PGD is a genetic test designed to test embryos for a specific genetic condition. The purpose of PGD is to identify which embryos carry or do not carry a particular genetic disorder. This information is then used to select the most appropriate embryo(s) to use to try to achieve a pregnancy. PGD may be indicated if either the egg or sperm provider are affected by a hereditary genetic condition. Sometimes both people are carriers for the same genetic condition and if their gametes are used to create embryos, the condition can be inherited by the offspring. PGD can be used in combination with PGS.

What is pre-implantation genetic diagnosis (PGD)?

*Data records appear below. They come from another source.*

Definition with_fs (v : vfs D (kern ())) (s : sys D) : sys D := Ftable (ftab s) (Io v (io_pipes (back s))).
Lemma vop_run {A} (c : M (vfs D (kern ())) A) (s : sys D) :
  vop c s = match c (io_fs (back s)) with Ok a v => Ok a (with_fs v s) | Panic e => Panic e end.
Proof. unfold vop, vio, back_op, zoom. by destruct (c (io_fs (back s))). Qed.

Lemma open_file_post (v v' : vfs D (kern ())) e l b : open_file v e l → io_post v v' e l b → open_file v' e l.
Proof.
  intros [A B C] [A' B' _ D' (c & k & E') _]. split; [done|done|]. rewrite B', E', Z.eqb_refl. done.
Qed.
Lemma io_post_ent (v v' : vfs D (kern ())) e l b : io_post v v' e l b →
  file_size (v_ent v' e) = file_size (v_ent v e) ∧ attribute (v_ent v' e) = attribute (v_ent v e).
Proof. intros [_ _ _ _ (c & k & E) _]. rewrite E, Z.eqb_refl. done. Qed.
Lemma io_post_fbyte (v v' : vfs D (kern ())) e l : io_post v v' e l (bytes_now v) → ∀ i, fbyte (v_fat v') l i = fbyte (v_fat v) l i.
Proof. intros Hp i. unfold fbyte. by rewrite (ip_geo _ _ _ _ _ Hp), (ip_byte _ _ _ _ _ Hp). Qed.

(** What one round of [loadseg] finds: the segment's pages in the table, the
    program file open. *)
Record seg_ok (s : sys D) (root va size e : Z) (l : list Z) : Prop := {
  sg_wf : wf_pt (mem (km (sys_kern s))) root;
  sg_w : uwritable (mem (km (sys_kern s))) root va size;
  sg_frames : ∀ x, va ≤ x < va + size → page_ok (PTE2PA (pte_of (mem (km (sys_kern s))) root x));
  sg_open : open_file (io_fs (back s)) e l;
  sg_file : has (attribute (v_ent (io_fs (back s)) e)) ATTR_DIRECTORY = false;
  sg_size : file_size (v_ent (io_fs (back s)) e) < 2 ^ 31 }.
Definition seen (s : sys D) (root x : Z) : Z := uload (mem (km (sys_kern s))) root x.
Definition prog_byte (s : sys D) (l : list Z) (i : Z) : Z := fbyte (v_fat (io_fs (back s))) l i.
Definition prog_size (s : sys D) (e : Z) : Z := file_size (v_ent (io_fs (back s)) e).
(** [sbrk(n)] answers the old size.  Growing only moves the size (pages come
    later, on a fault) and is refused at [MAXUVA]; shrinking gives pages back
    through [uvmdealloc] and is refused below zero; a refused call changes
    nothing. *)
Theorem sys_sbrk_correct me k :
  let p := procs k me in
  let n := arg_i me 0 k in
  0 ≤ sz p < MAXUVA → - 2 ^ 31 < n < 2 ^ 31 →
  (0 ≤ n → sz p + n < MAXUVA →
     sys_sbrk me k = Ok (Some (sz p)) (set_procs (upd (procs k) me (set_sz (sz p + n) p)) k)) ∧
  (MAXUVA ≤ sz p + n ∨ sz p + n < 0 → sys_sbrk me k = Ok (Some (-1)) k) ∧
  (n < 0 → 0 ≤ sz p + n → ∀ r m,
     uvmdealloc (pagetable p) (kpagetable p) (sz p) (sz p + n) (km k) = Ok r m →
     ∃ k', sys_sbrk me k = Ok (Some (sz p)) k' ∧ procs k' me = set_sz (sz p + n) p ∧ km k' = m ∧
       ∀ j, j ≠ me → procs k' j = procs k j).
Proof.
  intros p n Hsz Hn.
  assert (MAXUVA < 2 ^ 32) as Hmax by (unfold MAXUVA, RUSTSBI_BASE; lia).
  assert (n < 0 → u64 (i32 (- n)) = - n) as Hdec by (intros; rewrite i32_small, u64_small by lia; done).
  assert (0 ≤ n → u64 (sz p + n) = sz p + n) as Hadd by (intros; apply u64_small; lia).
  unfold sys_sbrk. args. fold n. fold p. cbv zeta. split; [|split].
  - intros Hp Hlt. rewrite (proj2 (Z.leb_le 0 n)) by lia. rewrite Hadd by lia.
    rewrite (proj2 (Z.ltb_ge (sz p + n) (sz p))), (proj2 (Z.leb_gt MAXUVA (sz p + n))) by lia. done.
  - intros Hbad. destruct (Z.leb_spec 0 n).
    + rewrite Hadd by lia. rewrite (proj2 (Z.ltb_ge (sz p + n) (sz p))), (proj2 (Z.leb_le MAXUVA (sz p + n))) by lia. done.
    + rewrite Hdec by lia. rewrite (proj2 (Z.ltb_lt (sz p) (- n))) by lia. done.
  - intros Hneg Hpos r m E. rewrite (proj2 (Z.leb_gt 0 n)) by lia. rewrite Hdec by lia.
    rewrite (proj2 (Z.ltb_ge (sz p) (- n))) by lia. replace (sz p - - n) with (sz p + n) by lia.
    unfold mbindM, mem_op, zoom, on_proc, modify, mretM. rewrite E. eexists. split; [done|]. simpl.
    rewrite upd_eq. split; [|split; [done|intros j Hj; by rewrite upd_ne]].
    f_equal. unfold uvmdealloc in E. destruct (Z.leb_spec (sz p) (sz p + n)); [lia|].
    apply mbindM_inv in E as (? & ? & _ & E). by apply mretM_inv in E as [-> _].
Qed.

(** ** mmap *)

(** The file behind a request, 0 for an anonymous one. *)
Definition mmap_file (me : Z) (k : kern F) : Z :=
  if has (arg_i me 3 k) MAP_ANONYMOUS then 0 else nth (Z.to_nat (arg_i me 4 k)) (ofile (procs k me)) 0.

(** What a well-formed call finds. *)
Record mmap_pre (me : Z) (k : kern F) : Prop := {
  mp_inv : vma_inv (vma_man (procs k me));
  mp_low : ∀ i v, vmas (vma_man (procs k me)) !! i = Some v → v_used v = true →
    PGROUNDUP (arg_a me 1 k) ≤ v_addr v ∧ v_addr v + v_length v < 2 ^ 63;
  mp_len : 0 < arg_a me 1 k < MAXUVA;
  mp_addr : 0 ≤ arg_a me 0 k < 2 ^ 63;
  mp_flags : has (arg_i me 3 k) MAP_SHARED && has (arg_i me 3 k) MAP_PRIVATE = false;
  mp_fd : has (arg_i me 3 k) MAP_ANONYMOUS = false →
    0 ≤ arg_i me 4 k < Z.of_nat NOFILE ∧ mmap_file me k ≠ 0 ∧ file_ok (fs k) ∧
    1 ≤ file_ref (fs k) (mmap_file me k) < 2 ^ 31 - 1 }.

(** The address [sys_mmap] settles on. *)
Lemma mmap_addr me k :
  mmap_pre me k →
  let m := vma_man (procs k me) in
  let len := arg_a me 1 k in
  ∃ res, (if has (arg_i me 3 k) MAP_FIXED
          then Some (if (arg_a me 0 k =? 0) || (MAXUVA <=? arg_a me 0 k) then None
                     else Some (PGROUNDDOWN (arg_a me 0 k)))
          else vma_find_free_range m (arg_a me 0 k) len) = Some res ∧
    ∀ r, res = Some r → r mod PGSIZE = 0 ∧ 0 ≤ r ∧ vma_request r len ∧ PGROUNDDOWN r = r.
Proof.
  intros [Hi Hlow Hlen Ha _ _] m len.
  assert (∀ r, r mod PGSIZE = 0 → 0 ≤ r ≤ MAXUVA → vma_request r len ∧ PGROUNDDOWN r = r) as Hreq.
  { intros r Hr Hb. rewrite PGROUNDDOWN_eq, Hr. split; [|lia].
    unfold vma_request, MAXUVA, RUSTSBI_BASE, PGSIZE in *. subst len. lia. }
  destruct (has _ MAP_FIXED).
  - eexists. split; [done|]. intros r Er.
    destruct ((arg_a me 0 k =? 0) || (MAXUVA <=? arg_a me 0 k)) eqn:Eb; [done|].
    apply orb_false_iff in Eb as [_ Eb%Z.leb_gt]. injection Er as <-. rewrite PGROUNDDOWN_eq.
    pose proof (Z.mod_pos_bound (arg_a me 0 k) PGSIZE ltac:(done)) as Hm.
    pose proof (Z.mod_le (arg_a me 0 k) PGSIZE ltac:(lia) ltac:(done)) as Hle.
    assert ((arg_a me 0 k - arg_a me 0 k mod PGSIZE) mod PGSIZE = 0) as Hal
      by (rewrite Zminus_mod_idemp_r, Z.sub_diag; done).
    split; [done|]. split; [lia|]. rewrite <- PGROUNDDOWN_eq. apply Hreq; rewrite PGROUNDDOWN_eq; [done|lia].
  - destruct (vma_find_free_range_spec m (arg_a me 0 k) len Hi) as (res & E & Hr); [|done|done|].
    { intros i v Hv Hu. by apply (Hlow i v). }
    exists res. split; [done|]. intros r ->. simpl in Hr.
    destruct Hr as [(Hal & Hr0 & Hrm & _)|(_ & i & v & Hv & Hu & Hlt)].
    + assert (0 ≤ PGROUNDUP len) as Hn.
      { destruct (vma_request_round 0 len) as (_ & _ & _ & Hle & _).
        { unfold vma_request, MAXUVA, RUSTSBI_BASE, PGSIZE in *. subst len. lia. } subst len. lia. }
      split; [done|]. split; [done|]. apply Hreq; [done|lia].
    + destruct (Hlow i v Hv Hu). subst len. lia.
Qed.

(** The last part of [sys_mmap], for a file [f] already duplicated. *)
Definition mmap_place (me length offset prot flags f : Z) (res : option (option Z)) (m : vma_manager)
  : M (kern F) (option Z) :=
  match res with
  | None => panic "fuel"
  | Some None => mmap_err f
  | Some (Some map_addr) =>
      let '(r, m) := vma_insert m map_addr length offset prot flags f in
      on_proc me (set_vma_man m) ;;;
      if r <? 0 then mmap_err f else mretM (Some map_addr)
  end.

(** Outcome of a well-formed [mmap]: reference counts move by [d] on success. *)
Definition mmap_post (me : Z) (d : Z → Z) (k k' : kern F) (r : Z) : Prop :=
  let m := vma_man (procs k me) in
  let m' := vma_man (procs k' me) in
  let n := PGROUNDUP (arg_a me 1 k) in
  km k' = km k ∧ vma_inv m' ∧ (∀ j, j ≠ me → procs k' j = procs k j) ∧
  (r = -1 ∧ m' = m ∧ (∀ g, file_ref (fs k') g = file_ref (fs k) g) ∨
   r mod PGSIZE = 0 ∧ 0 ≤ r ∧ (∀ g, file_ref (fs k') g = file_ref (fs k) g + d g) ∧
   ∃ i, vmas m' !! i = Some (Vma r n (arg_a me 5 k) (arg_i me 2 k) (arg_i me 3 k) (mmap_file me k) true) ∧
     ∀ x, vma_lookup m' x = if (r <=? x) && (x <? r + n) then Some i else vma_lookup m x).

(** A failed call gives the file's reference back. *)
Lemma mmap_err_run f k (s0 : F) :
  (f = 0 → fs k = s0) →
  (f ≠ 0 → file_ok (fs k) ∧ 1 < file_ref (fs k) f ∧
     ∀ g, file_ref (fs k) g = file_ref s0 g + (if g =? f then 1 else 0)) →
  ∃ k', mmap_err f k = Ok (Some (-1)) k' ∧ procs k' = procs k ∧ km k' = km k ∧
    ∀ g, file_ref (fs k') g = file_ref s0 g.
Proof.
  intros H0 H1. unfold mmap_err, mbindM, whenM. destruct (Z.eqb_spec f 0) as [->|Hf]; simpl.
  - exists k. split; [done|]. split; [done|]. split; [done|]. intros g. by rewrite H0.
  - destruct (H1 Hf) as (Hok & Hr & Hg). destruct (fileclose_law f (fs k) Hok Hr) as (s' & E & _ & Hs).
    unfold file_op, zoom. rewrite E. eexists. split; [done|]. split; [done|]. split; [done|].
    intros g. simpl. rewrite Hs, Hg. lia.
Qed.

Lemma mmap_place_run me k k1 res :
  mmap_pre me k → procs k1 = procs k → km k1 = km k →
  let f := mmap_file me k in
  (f = 0 → fs k1 = fs k) →
  (f ≠ 0 → file_ok (fs k1) ∧ 1 < file_ref (fs k1) f ∧
     ∀ g, file_ref (fs k1) g = file_ref (fs k) g + (if g =? f then 1 else 0)) →
  (∀ r, res = Some r → r mod PGSIZE = 0 ∧ 0 ≤ r ∧ vma_request r (arg_a me 1 k) ∧ PGROUNDDOWN r = r) →
  ∃ r k', mmap_place me (arg_a me 1 k) (arg_a me 5 k) (arg_i me 2 k) (arg_i me 3 k) f (Some res)
      (vma_man (procs k me)) k1 = Ok (Some r) k' ∧
    mmap_post me (λ g, if negb (f =? 0) && (g =? f) then 1 else 0) k k' r.
Proof.
  intros Hpre Ep Em f H0 H1 Hres. pose proof (mp_inv _ _ Hpre) as Hi. unfold mmap_place.
  destruct res as [a|].
  2:{ destruct (mmap_err_run f k1 (fs k) H0 H1) as (k' & E & Ep' & Em' & Hr). exists (-1), k'.
      split; [done|]. unfold mmap_post. rewrite Ep', Em', Ep, Em. split; [done|]. split; [done|].
      split; [done|]. by left. }
  destruct (Hres a eq_refl) as (Hal & Ha0 & Hreq & Hdn).
  pose proof (vma_insert_spec (vma_man (procs k me)) a (arg_a me 1 k) (arg_a me 5 k) (arg_i me 2 k)
    (arg_i me 3 k) f Hi Hreq) as Hins. cbv zeta in Hins. rewrite Hdn in Hins.
  destruct (vma_insert _ _ _ _ _ _ _) as [r m] eqn:Eins. rewrite bind_on_proc, Ep.
  assert (∀ k', procs k' = upd (procs k) me (set_vma_man m (procs k me)) →
    vma_man (procs k' me) = m ∧ ∀ j, j ≠ me → procs k' j = procs k j) as Hupd
    by (intros k' ->; rewrite upd_eq; split; [done|intros j Hj; by rewrite upd_ne]).
  assert (r = -1 ∧ m = vma_man (procs k me) ∨ r = 0 ∧ vma_inv m ∧
    ∃ i, vmas m !! i = Some (Vma a (PGROUNDUP (arg_a me 1 k)) (arg_a me 5 k) (arg_i me 2 k)
        (arg_i me 3 k) f true) ∧
      ∀ x, vma_lookup m x = if (a <=? x) && (x <? a + PGROUNDUP (arg_a me 1 k)) then Some i
                            else vma_lookup (vma_man (procs k me)) x) as [[-> ->]|(-> & Hm & i & Hv & Hl)].
  { destruct r as [|r|[| |]]; try (right; exact Hins). left. split; [done|apply Hins]. }
  - set (k2 := set_procs _ k1). destruct (mmap_err_run f k2 (fs k)) as (k' & E & Ep' & Em' & Hr); [done|done|].
    exists (-1), k'. split; [done|]. destruct (Hupd k') as [Hv Ho]; [by rewrite Ep'|].
    unfold mmap_post. rewrite Hv, Em'. split; [done|]. split; [done|]. split; [done|]. by left.
  - exists a. eexists. split; [done|].
    match goal with |- mmap_post _ _ _ ?K _ => destruct (Hupd K) as [Hv' Ho]; [done|] end.
    unfold mmap_post. rewrite Hv'. split; [done|]. split; [done|]. split; [done|]. right.
    split; [done|]. split; [done|]. split; [|by exists i].
    intros g. simpl. destruct (Z.eqb_spec f 0) as [Hf|Hf]; simpl.
    + rewrite H0 by done. lia.
    + by apply H1.
Qed.

(** [mmap] of a well-formed request answers -1 and leaves the regions and
    every file's reference count as they were, or places one new page-aligned
    region at the answered address (lookups elsewhere are unchanged) and holds exactly one more reference to the mapped file. *)
Theorem sys_mmap_correct me k :
  mmap_pre me k →
  ∃ r k', sys_mmap me k = Ok (Some r) k' ∧
    mmap_post me (λ g, if negb (mmap_file me k =? 0) && (g =? mmap_file me k) then 1 else 0) k k' r.
Proof.
  intros Hpre. pose proof Hpre as [_ _ Hlen _ Hfl Hfd]. destruct (mmap_addr me k Hpre) as (res & Er & Hres).
  unfold sys_mmap. args.
  rewrite (proj2 (Z.eqb_neq (arg_a me 1 k) 0)), (proj2 (Z.leb_gt MAXUVA _)), Hfl by lia.
  simpl (false || false). cbv iota zeta.
  destruct (has (arg_i me 3 k) MAP_ANONYMOUS) eqn:Ean.
  - assert (mmap_file me k = 0) as Ef by (unfold mmap_file; by rewrite Ean).
    simpl (negb true && _). cbv iota. unfold mbindM at 1, whenM at 1. simpl (negb true). cbv iota.
    destruct (mmap_place_run me k k res Hpre) as (r & k' & E & Hp); [done|done|done|by rewrite Ef|done|].
    exists r, k'. split; [|done]. unfold mretM. rewrite Er. rewrite Ef in E. exact E.
  - destruct (Hfd eq_refl) as (Hb & Hne & Hok & Href).
    assert (mmap_file me k = nth (Z.to_nat (arg_i me 4 k)) (ofile (procs k me)) 0) as Ef
      by (unfold mmap_file; by rewrite Ean). rewrite <- Ef.
    rewrite (proj2 (Z.ltb_ge (arg_i me 4 k) 0)), (proj2 (Z.leb_gt (Z.of_nat NOFILE) _)),
      (proj2 (Z.eqb_neq (mmap_file me k) 0) Hne) by lia. simpl (negb false && _). cbv iota.
    destruct (filedup_law (mmap_file me k) (fs k) Hok Href) as (s' & Ed & Hok' & Hr').
    unfold mbindM at 1, whenM at 1. simpl (negb false). cbv iota. unfold file_op at 1, zoom at 1. rewrite Ed.
    destruct (mmap_place_run me k (set_fs s' k) res Hpre) as (r & k' & E & Hp); [done|done|done| |done|].
    { intros _. simpl. split; [done|]. rewrite !Hr', Z.eqb_refl. split; [lia|done]. }
    exists r, k'. split.
    + rewrite Er. exact E.
    + by rewrite (proj2 (Z.eqb_neq (mmap_file me k) 0) Hne) in Hp.
Qed.

(** Unmapping without [do_free] leaves the allocator alone. *)
Lemma walk_state pt va s r s' : walk pt va false s = Ok r s' → s' = s.
Proof.
  unfold walk. intros E. destruct (MAXVA <=? va); [done|]. cbn [walk_loop] in E. unfold walk_step in E.
  repeat (case_if || monad_inv E || match type of E with context[match ?x with _ => _ end] => destruct x end);
    try done; unfold mbindM, mretM, read_pte, gets in *; repeat case_match; simplify_eq; done.
Qed.

Lemma unmap_nofree_state fuel e pt a b s u s' :
  unmap_loop fuel e pt a b false s = Ok u s' → npage s' = npage s ∧ freelist s' = freelist s.
Proof.
  revert a s. induction fuel as [|fuel IH]; intros a s E; [done|]. cbn [unmap_loop] in E.
  destruct (a <? b); [|by apply mretM_inv in E as [_ ->]].
  apply mbindM_inv in E as (? & s1 & E1 & E). apply IH in E as [-> ->].
  unfold unmap_one in E1. apply mbindM_inv in E1 as (pte & s2 & Ew & E1). apply walk_state in Ew as ->.
  destruct (pte =? 0); [by apply mretM_inv in E1 as [_ ->]|].
  apply mbindM_inv in E1 as (v & s3 & Er & E1). apply gets_inv in Er as [_ ->].
  destruct (negb _); [by apply mretM_inv in E1 as [_ ->]|]. destruct (_ =? _); [done|].
  apply mbindM_inv in E1 as (? & s4 & Ef & E1). apply mretM_inv in Ef as [_ ->].
  by apply modify_inv in E1 as ->.
Qed.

PGD is performed when patients have a family history of a genetic disease or are carriers of a gene mutation and as a result, have an increased chance to have a child affected with a genetic disease. The aim of PGD is to provide patients at risk of passing on a genetic disorder to their children the chance to have an unaffected pregnancy. The purpose of PGD is to identify affected embryos at a very early stage and avoid transferring them, thus preventing them from implanting in the womb. The effect of such a procedure is to increase the probability that embryos that implant and create a pregnancy will be unaffected by the specific disease tested. Preimplantation analysis is not yet considered to be a standard technique and consequently it is recommended that patients who become pregnant undergo prenatal testing using CVS or amniocentesis.

Who should consider having PGD?

  • People with a family history of X-linked disorders
  • People with chromosome translocations, which can make it difficult for an embryo to implant in the uterus, may cause recurrent pregnancy loss, or lead to mental or physical conditions in the offspring
  • Carriers of autosomal recessive diseases (For carriers of autosomal recessive diseases, the risk an embryo may be affected is 25%.)
  • Carriers of autosomal dominant diseases (For carriers of autosomal dominant disease, the risk an embryo may be affected is 50%.)


Those interested in PGD =/- PGS should be referred to Mount Sinai Fertility. An appointment with a Genetic Counsellor will also take place.

In terms of the cycle itself, the entire procedure consists of five different steps, usually performed by different experts and laboratories:

  • Patients having PGD +/- PGS undergo ovarian stimulation and IVF-ICSI to create embryos. This part will take place at Mount Sinai Fertility.
  • The second part involves embryo biopsy performed by an embryologist at Mount Sinai Fertility. The biopsy, which takes place at the appropriate stage for the ordered testing, is done to remove material from the embryo.
  • The biopsy samples are then transported to the appropriate genetics reference laboratory.
  • The genetics reference laboratory analyses the biopsy samples.
  • Should there be embryos for transfer, this will take place at Mount Sinai Fertility no sooner than the next month after the IVF cycle. Usually the embryos are frozen after biopsy. A frozen, thawed embryo transfer is planned in the next month if genetic testing demonstrates at least one unaffected and/or chromosomally normal (euploid) embryo for transfer.